Carne
para Linda, de
Loquillo y los Trogloditas, fue una de esas canciones. En los años 80 no
hablábamos de vampiros con colmillos ni de monstruos digitales. Hablábamos de
chicas raras, nocturnas, peligrosamente bellas. Y Linda era eso y algo más.
Linda no
come carne cualquiera.
Linda solo consume carne de los muertos.
Eso no es
una metáfora. Es una declaración de intenciones.
Cuando
escuchaba esa canción, yo no veía un escenario ni luces de concierto. Yo veía
cementerios. Verjas oxidadas. Caminos de grava. La luna reflejada en lápidas
blancas. Veía a Linda caminando despacio, con tacones que no hacían ruido,
buscando su cena entre nombres borrados por el tiempo.
Linda no
corría.
Linda sabía esperar.
A veces la
imaginaba bailando con el muchacho más pálido. No en una discoteca, sino en
algún salón imposible entre tumbas, donde la música sonaba baja y nadie
respiraba. Un baile lento, elegante, casi educado. Porque Linda no era salvaje.
Era exquisita.
El rock
español de los 80 tenía eso: sabía hablar de la muerte sin solemnidad, del
deseo sin pedir perdón, del miedo sin efectos especiales. Linda era un mito
urbano, una criatura de canción que podía cruzarse contigo a la salida del
metro o desaparecer tras un ciprés.
Escuchar Carne
para Linda era aprender que la noche no era solo diversión. Era territorio. Y que algunos
personajes pertenecían a ella.
Por eso
encaja aquí. Porque Linda es familia del Guardián del Cementerio. Ella
también recorre los pasillos de lo que ya no vive. Ella también sabe que los
muertos no siempre descansan. Algunos alimentan historias.
Este aullido
no es solo un homenaje a Loquillo y a los Trogloditas.
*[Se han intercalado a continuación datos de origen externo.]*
Lemma lookupDomainBLs_error_iff_job_fails_witness :
  let bls := [mkList "bl.example.org" 2 1] in
  let resolver := fixture.tableResolver
     [("a.example.bl.example.org", (["127.0.0.2"], None));
      ("b.example.bl.example.org", ([], Some (DNSError false "server misbehaving")))] in
  let sched := [SendJob 0; SendJob 1; RunLookup 0; RunLookup 1;
                Deliver 1; Deliver 0; CloseLookupC; Finish] in
  let out := (1, ["bl.example.org"],
              Some (ErrorfZone "bl.example.org" (DNSError false "server misbehaving"))) in
  lookupDomainBLs_exec fixture.ParseIP resolver ["a.example"; "b.example"] bls 8 sched
  = Some out /\
  Exists (fun job => job_fails fixture.ParseIP resolver job = true)
         (jobs ["a.example"; "b.example"] bls).
Proof.
  intros bls resolver sched out.
  assert (lookupDomainBLs_exec fixture.ParseIP resolver ["a.example"; "b.example"]
            bls 8 sched = Some out) as Hexec by (vm_compute; reflexivity).
  split; [exact Hexec|].
  apply (proj1 (lookupDomainBLs_error_iff_job_fails fixture.ParseIP resolver
                  ["a.example"; "b.example"] bls 8 sched out Hexec)).
  discriminate.
Defined.

Lemma run_returns_queries_witness :
  let bls := [mkList "bl1.example.net" 2 1; mkList "bl2.example.net" 4 5] in
  let resolver := fixture.mockBLResolver "127.0.0.2" None in
  let sched := [SendJob 1; SendJob 0; RunLookup 0; RunLookup 1; Deliver 1; Deliver 0;
                CloseLookupC; Finish] in
  exists s,
    run fixture.ParseIP resolver sched (init ["example.org"] bls 8) = Some s /\
    st_returned s = Some (1, ["bl1.example.net"], None) /\
    st_queries s ≡ₚ [mkLookup "example.org" (mkList "bl1.example.net" 2 1);
                     mkLookup "example.org" (mkList "bl2.example.net" 4 5)].
Proof.
  intros bls resolver sched.
  destruct (run fixture.ParseIP resolver sched (init ["example.org"] bls 8))
    as [s|] eqn:Hrun; [|vm_compute in Hrun; discriminate].
  exists s. split; [reflexivity|].
  assert (st_returned s = Some (1, ["bl1.example.net"], None)) as Hret
      by (vm_compute in Hrun; injection Hrun as <-; reflexivity).
  split; [exact Hret|].
  apply (run_returns_queries fixture.ParseIP resolver ["example.org"] bls 8 sched s _
           Hrun Hret).
Defined.

(** ** Panics of [lookupDomainBL] *)

Section panic_facts.

Variable ParseIP : string -> net.IP.

Lemma To4_index3_None ip : net.To4 ip !! 3%nat = None <-> net.To4 ip = [].
Proof.
  split; [|intros ->; reflexivity].
  destruct (To4_length ip) as [->|Hlen]; [reflexivity|].
  intros H. apply lookup_ge_None in H. lia.
Qed.

Lemma addrs_loop_panics bl addrs :
  (exists v, addrs_loop ParseIP bl addrs = Panic v) <->
  exists pre addr post,
    addrs = pre ++ addr :: post /\
    Forall (IPv4_miss ParseIP (Bits bl)) pre /\ is_IPv6 ParseIP addr.
Proof.
  induction addrs as [|a rest IH]; cbn [addrs_loop].
  - split; [intros [v H]; discriminate|].
    intros (pre & addr & post & H & _). destruct pre; discriminate.
  - destruct (ParseIP a) as [|b0 ip] eqn:EP.
    + split; [intros [v H]; discriminate|].
      intros (pre & addr & post & H & Hpre & H6).
      destruct pre as [|p pre]; injection H as <- ->.
      * destruct H6 as [H6 _]. congruence.
      * inversion Hpre as [|? ? [(res & Hn & _) _] _]; subst. congruence.
    + destruct (net.To4 (b0 :: ip) !! 3%nat) as [res|] eqn:Hres.
      * destruct (bits_loop (Bits bl) res 8 0) eqn:EB.
        -- split; [intros [v H]; discriminate|].
           intros (pre & addr & post & H & Hpre & H6).
           destruct pre as [|p pre]; injection H as <- ->.
           ++ destruct H6 as [_ H6]. rewrite EP in H6. rewrite H6 in Hres. discriminate.
           ++ inversion Hpre as [|? ? [_ Hmiss] _]; subst. exfalso. apply Hmiss.
              exists res. split; [split; [congruence|now rewrite EP]|].
              now apply bits_loop_overlap.
        -- rewrite IH. split.
           ++ intros (pre & addr & post & -> & Hpre & H6).
              exists (a :: pre), addr, post.
              split; [reflexivity|]. split; [|exact H6].
              constructor; [|exact Hpre]. split.
              ** exists res. split; [congruence|now rewrite EP].
              ** intros (res' & [_ Hres'] & Hov). rewrite EP, Hres in Hres'.
                 injection Hres' as <-. apply bits_loop_overlap in Hov. congruence.
           ++ intros (pre & addr & post & H & Hpre & H6).
              destruct pre as [|p pre]; injection H as <- ->.
              ** destruct H6 as [_ H6]. rewrite EP in H6. rewrite H6 in Hres. discriminate.
              ** inversion Hpre; subst. exists pre, addr, post. auto.
      * split; [|intros _; eexists; reflexivity].
        intros _. exists [], a, rest. split; [reflexivity|]. split; [constructor|].
        split; [congruence|]. rewrite EP. now apply To4_index3_None.
Qed.

(** [lookupDomainBL] panics exactly when the resolution succeeds and an
    IPv6 address is reached, that is, is preceded only by IPv4 addresses
    that do not hit the mask: [ip.To4()] is nil then and [ip.To4()[3]] is
    out of range.  After a resolver error it never panics. *)
Theorem lookupDomainBL_panics_iff resolver domain bl :
  (exists v, lookupDomainBL ParseIP resolver domain bl = Panic v) <->
  exists pre addr post,
    resolver (blDomain domain bl) = (pre ++ addr :: post, None) /\
    Forall (IPv4_miss ParseIP (Bits bl)) pre /\ is_IPv6 ParseIP addr.
Proof.
  unfold lookupDomainBL.
  destruct (resolver (blDomain domain bl)) as [addrs [e|]] eqn:Hres.
  - split.
    + intros [v H]. destruct e as [[] ?| | | | |]; discriminate.
    + intros (pre & addr & post & H & _). discriminate.
  - rewrite addrs_loop_panics. split.
    + intros (pre & addr & post & -> & H). exists pre, addr, post. auto.
    + intros (pre & addr & post & [= ->] & H). exists pre, addr, post. auto.
Qed.

(** An entry whose mask is zero, or whose weight is zero, never scores,
    whatever the resolver answers. *)
Theorem lookupDomainBL_never_scores resolver domain bl sc e :
  Bits bl = 0 \/ ScoreAdj bl = 0 ->
  lookupDomainBL ParseIP resolver domain bl = Return (sc, e) -> sc = 0.
Proof.
  intros Hz Hret. destruct Hz as [Hb|Hs].
  - unfold lookupDomainBL in Hret.
    destruct (resolver (blDomain domain bl)) as [addrs [err|]].
    + destruct err as [[] ?| | | | |]; injection Hret as <- _; reflexivity.
    + clear -Hb Hret. induction addrs as [|a rest IH]; cbn [addrs_loop] in Hret.
      * now injection Hret as <- _.
      * destruct (ParseIP a) as [|b0 ip]; [now injection Hret as <- _|].
        destruct (net.To4 (b0 :: ip) !! 3%nat) as [res|]; [|discriminate].
        destruct (bits_loop (Bits bl) res 8 0) eqn:EB; [|auto].
        apply bits_loop_overlap in EB as (bit & _ & H1 & _).
        rewrite Hb, Z.bits_0 in H1. discriminate.
  - apply lookupDomainBL_score in Hret. lia.
Qed.

End panic_facts.

Lemma lookupDomainBL_panics_iff_witness :
  exists v,
    lookupDomainBL fixture.ParseIP
      (fixture.tableResolver
         [("spam.example.com.bl.example.org", (["127.0.0.4"; "2001:db8::1"], None))])
      "spam.example.com" (mkList "bl.example.org" 2 1) = Panic v.
Proof.
  apply (proj2 (lookupDomainBL_panics_iff fixture.ParseIP _ _ _)).
  exists ["127.0.0.4"], "2001:db8::1", []. split; [reflexivity|]. split.
  - constructor; [|constructor]. split.
    + exists 4. split; [vm_compute; discriminate|reflexivity].
    + intros (res & [_ Hres] & (bit & Hb & H1 & H2)).
      vm_compute in Hres. injection Hres as <-.
      assert (bit = 0 \/ bit = 1 \/ bit = 2 \/ bit = 3 \/ bit = 4 \/ bit = 5
              \/ bit = 6 \/ bit = 7) as Hc by lia.
      repeat (destruct Hc as [->|Hc]; [vm_compute in H1, H2; congruence|]).
      subst. vm_compute in H1, H2; congruence.
  - split; [vm_compute; discriminate|reflexivity].
Defined.

Lemma lookupDomainBL_never_scores_witness :
  exists sc e,
    lookupDomainBL fixture.ParseIP (fixture.mockBLResolver "127.0.0.2" None)
      "spam.example.com" (mkList "bl.example.org" 0 5) = Return (sc, e) /\
    sc = 0.
Proof.
  destruct (lookupDomainBL fixture.ParseIP (fixture.mockBLResolver "127.0.0.2" None)
              "spam.example.com" (mkList "bl.example.org" 0 5)) as [[sc e]|v] eqn:H;
    [|vm_compute in H; discriminate].
  exists sc, e. split; [reflexivity|].
  apply (lookupDomainBL_never_scores fixture.ParseIP
           (fixture.mockBLResolver "127.0.0.2" None)
           "spam.example.com" (mkList "bl.example.org" 0 5) sc e); [|exact H].
  left. reflexivity.
Defined.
Es un saludo a una época
en la que la música te hacía imaginar mundos oscuros sin necesidad de verlos.
En la que una canción podía llevarte de la mano hasta un cementerio… y soltarte
allí, solo, con una sonrisa incómoda.
Linda sigue
saliendo de noche.
Sigue teniendo hambre.
Y algunos, cuando suena el rock adecuado, todavía la seguimos con la mirada.